PROBLEM STATEMENT: Each line in the records that mentions the word "enums" needs to be listed.

TASK INPUTS below:

(* ===== verification/Types.v ===== *)
(** The data of the program: the constants, enums and structs of lib.rs, the
    sockets of the standard library, and the state of the tracer thread. *)

From S2P Require Import Prelude Platform.

(** * Constants (lib.rs) *)

Definition SERVER_VERSION : list u8 := lit "1.1.0".
Definition PROTOCOLL_VERSION : list u8 := lit "1.1.0".
Definition MAX_TRACEPOINT_NAME_LEN : Z := 32.
Definition MAX_SUBMIT_LEN : Z := 2048.
Definition QUEUE_TOTAL_SIZE : Z := 4096.
Definition TIMESTAMP_LEN : Z := 8.
Definition QUEUE_TIMEOUT_IDENT : Z := 42.
Definition UDP_TIMEOUT_IDENT : Z := 9001.
Definition CHAN : Z := 1.
Definition TIMER : Z := 2.
Definition CON_NEW : Z := 3.
Definition CON_DATA : Z := 4.

(** * Time

    A [Duration] is a number of nanoseconds; a [SystemTime] is a number of
    nanoseconds relative to [UNIX_EPOCH], negative before it. *)

Definition Duration : Type := Z.
Definition from_millis (ms : Z) : Duration := ms * 1000000.
Definition as_secs (d : Duration) : Z := d / 1000000000.
Definition subsec_nanos (d : Duration) : Z := d mod 1000000000.
Definition subsec_millis (d : Duration) : Z := (d mod 1000000000) / 1000000.

Definition SystemTime : Type := Z.
(** [time.duration_since(UNIX_EPOCH)], [None] for [Err]. *)
Definition duration_since_epoch (t : SystemTime) : option Duration :=
  if 0 <=? t then Some t else None.

(** * Structs and enums of lib.rs *)

Record BufferElement := mkElement {
  elem_tracepoint : list u8;
  elem_timestamp : SystemTime;
  elem_data : list u8;
}.

(** [BufferElement::len] *)
Definition BufferElement_len (e : BufferElement) : Z :=
  zlen (elem_tracepoint e) + TIMESTAMP_LEN + zlen (elem_data e).

Record Tracepoint := mkTracepoint {
  tp_name : list u8;
  tp_state : nat; (** an [Arc<AtomicBool>]: the address of the shared flag *)
}.

Inductive ChannelMessage :=
| Payload (e : BufferElement)
| NewTracepoint (t : Tracepoint)
| MsgTerminate.

Inductive TracerState := Normal | Terminate | DataProcessed.

(** * std::io and std::net *)

Inductive ErrorKind :=
| WouldBlock | Interrupted | UnexpectedEof | WriteZero | BrokenPipe | ConnectionReset.

#[export] Instance ErrorKind_eq_dec : EqDecision ErrorKind.
Proof. solve_decision. Defined.

(** What the kernel will answer to the next reads and writes of a socket:
    bytes that have arrived, an error, or the end of the stream, which every
    later read meets again; a number of bytes it accepts, or an error.  A
    socket with no further event has nothing to read ([WouldBlock]) and
    accepts every write. *)
Inductive rx_event := RxData (bs : list u8) | RxErr (k : ErrorKind) | RxEof.
Inductive tx_event := TxAccept (n : nat) | TxErr (k : ErrorKind).

Record Socket := mkSocket {
  rx : list rx_event;
  tx : list tx_event;
  sent : list u8;
}.

Section Types.
Context `{P : Platform}.

Record InitData := mkInitData {
  hostname : list u8;
  process_name : list u8;
  send_interval : Duration;
  announce_interval : Duration;
  announce_addr : option socket_addr;
  announce_iface : option (list u8);
}.

(** The handle of the C application. *)
Record TracerNg := mkTracerNg {
  send_to_tracer_thread : nat;
  client_connected : nat;
  tracepoints : gmap (list u8) nat;
}.

(** [mio::net::TcpListener]: what [local_addr] answers, as a port. *)
Record TcpListener := mkListener { local_port : option Z }.

(** The state of the tracer thread. [poll] is not a field: the calls made to
    it are logged in the [World]. *)
Record TracerContext := mkCtx {
  app_cfg : InitData;
  buffer : list BufferElement;
  buffer_occupancy : Z; (** usize *)
  rec : nat; (** the channel received from *)
  ctx_timer : timer;
  queue_timeout : option timeout;
  udp_timeout : option timeout;
  udp_sock : option (list u8); (** the local address it is bound to *)
  listener : TcpListener;
  connection : option nat; (** the socket *)
  ctx_client_connected : nat; (** an [Arc<AtomicBool>] *)
  ctx_tracepoints : gmap (list u8) nat;
  sequence_no : Z; (** u64 *)
}.

Definition with_app_cfg (v : InitData) (c : TracerContext) : TracerContext :=
  mkCtx v (buffer c) (buffer_occupancy c) (rec c) (ctx_timer c) (queue_timeout c) (udp_timeout c) (udp_sock c) (listener c) (connection c) (ctx_client_connected c) (ctx_tracepoints c) (sequence_no c).
Definition with_buffer (v : list BufferElement) (c : TracerContext) : TracerContext :=
  mkCtx (app_cfg c) v (buffer_occupancy c) (rec c) (ctx_timer c) (queue_timeout c) (udp_timeout c) (udp_sock c) (listener c) (connection c) (ctx_client_connected c) (ctx_tracepoints c) (sequence_no c).
Definition with_buffer_occupancy (v : Z) (c : TracerContext) : TracerContext :=
  mkCtx (app_cfg c) (buffer c) v (rec c) (ctx_timer c) (queue_timeout c) (udp_timeout c) (udp_sock c) (listener c) (connection c) (ctx_client_connected c) (ctx_tracepoints c) (sequence_no c).
Definition with_rec (v : nat) (c : TracerContext) : TracerContext :=
  mkCtx (app_cfg c) (buffer c) (buffer_occupancy c) v (ctx_timer c) (queue_timeout c) (udp_timeout c) (udp_sock c) (listener c) (connection c) (ctx_client_connected c) (ctx_tracepoints c) (sequence_no c).
Definition with_ctx_timer (v : timer) (c : TracerContext) : TracerContext :=
  mkCtx (app_cfg c) (buffer c) (buffer_occupancy c) (rec c) v (queue_timeout c) (udp_timeout c) (udp_sock c) (listener c) (connection c) (ctx_client_connected c) (ctx_tracepoints c) (sequence_no c).
Definition with_queue_timeout (v : option timeout) (c : TracerContext) : TracerContext :=
  mkCtx (app_cfg c) (buffer c) (buffer_occupancy c) (rec c) (ctx_timer c) v (udp_timeout c) (udp_sock c) (listener c) (connection c) (ctx_client_connected c) (ctx_tracepoints c) (sequence_no c).
Definition with_udp_timeout (v : option timeout) (c : TracerContext) : TracerContext :=
  mkCtx (app_cfg c) (buffer c) (buffer_occupancy c) (rec c) (ctx_timer c) (queue_timeout c) v (udp_sock c) (listener c) (connection c) (ctx_client_connected c) (ctx_tracepoints c) (sequence_no c).
Definition with_udp_sock (v : option (list u8)) (c : TracerContext) : TracerContext :=
  mkCtx (app_cfg c) (buffer c) (buffer_occupancy c) (rec c) (ctx_timer c) (queue_timeout c) (udp_timeout c) v (listener c) (connection c) (ctx_client_connected c) (ctx_tracepoints c) (sequence_no c).
Definition with_listener (v : TcpListener) (c : TracerContext) : TracerContext :=
  mkCtx (app_cfg c) (buffer c) (buffer_occupancy c) (rec c) (ctx_timer c) (queue_timeout c) (udp_timeout c) (udp_sock c) v (connection c) (ctx_client_connected c) (ctx_tracepoints c) (sequence_no c).
Definition with_connection (v : option nat) (c : TracerContext) : TracerContext :=
  mkCtx (app_cfg c) (buffer c) (buffer_occupancy c) (rec c) (ctx_timer c) (queue_timeout c) (udp_timeout c) (udp_sock c) (listener c) v (ctx_client_connected c) (ctx_tracepoints c) (sequence_no c).
Definition with_ctx_client_connected (v : nat) (c : TracerContext) : TracerContext :=
  mkCtx (app_cfg c) (buffer c) (buffer_occupancy c) (rec c) (ctx_timer c) (queue_timeout c) (udp_timeout c) (udp_sock c) (listener c) (connection c) v (ctx_tracepoints c) (sequence_no c).
Definition with_ctx_tracepoints (v : gmap (list u8) nat) (c : TracerContext) : TracerContext :=
  mkCtx (app_cfg c) (buffer c) (buffer_occupancy c) (rec c) (ctx_timer c) (queue_timeout c) (udp_timeout c) (udp_sock c) (listener c) (connection c) (ctx_client_connected c) v (sequence_no c).
Definition with_sequence_no (v : Z) (c : TracerContext) : TracerContext :=
  mkCtx (app_cfg c) (buffer c) (buffer_occupancy c) (rec c) (ctx_timer c) (queue_timeout c) (udp_timeout c) (udp_sock c) (listener c) (connection c) (ctx_client_connected c) (ctx_tracepoints c) v.

(** Calls to [mio::Poll] and to the UDP socket, in order. *)
Inductive Call :=
| PollRegister (sock : nat)
| PollDeregister (sock : nat)
| UdpSendTo (msg : list u8) (addr : socket_addr).

(** Everything the tracer thread can observe or change. *)
Record World := mkWorld {
  ctx : TracerContext; (** the state of the tracer thread *)
  heap : gmap nat bool; (** the [AtomicBool]s, shared with the application *)
  chans : gmap nat (channel ChannelMessage); (** the channels, shared with the application *)
  socks : gmap nat Socket; (** the sockets of accepted connections *)
  next_sock : nat;
  backlog : list (ErrorKind + Socket); (** what [accept] will return *)
  oracle : list bool; (** whether the next [try_clone], [register], [bind] succeeds *)
  log : list Call; (** the calls made to [Poll] and [UdpSocket] *)
}.

Definition with_ctx (v : TracerContext) (w : World) : World :=
  mkWorld v (heap w) (chans w) (socks w) (next_sock w) (backlog w) (oracle w) (log w).
Definition with_heap (v : gmap nat bool) (w : World) : World :=
  mkWorld (ctx w) v (chans w) (socks w) (next_sock w) (backlog w) (oracle w) (log w).
Definition with_chans (v : gmap nat (channel ChannelMessage)) (w : World) : World :=
  mkWorld (ctx w) (heap w) v (socks w) (next_sock w) (backlog w) (oracle w) (log w).
Definition with_socks (v : gmap nat Socket) (w : World) : World :=
  mkWorld (ctx w) (heap w) (chans w) v (next_sock w) (backlog w) (oracle w) (log w).
Definition with_next_sock (v : nat) (w : World) : World :=
  mkWorld (ctx w) (heap w) (chans w) (socks w) v (backlog w) (oracle w) (log w).
Definition with_backlog (v : list (ErrorKind + Socket)) (w : World) : World :=
  mkWorld (ctx w) (heap w) (chans w) (socks w) (next_sock w) v (oracle w) (log w).
Definition with_oracle (v : list bool) (w : World) : World :=
  mkWorld (ctx w) (heap w) (chans w) (socks w) (next_sock w) (backlog w) v (log w).
Definition with_log (v : list Call) (w : World) : World :=
  mkWorld (ctx w) (heap w) (chans w) (socks w) (next_sock w) (backlog w) (oracle w) v.

Definition upd_ctx (f : TracerContext -> TracerContext) (w : World) : World :=
  with_ctx (f (ctx w)) w.
End Types.

Arguments InitData : clear implicits.
Arguments InitData {P}.
Arguments TracerContext {P}.
Arguments World {P}.
Arguments Call {P}.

End of TASK INPUTS.

ANSWER SPACE:
(** The data of the program: the constants, enums and structs of lib.rs, the
(** * Structs and enums of lib.rs *)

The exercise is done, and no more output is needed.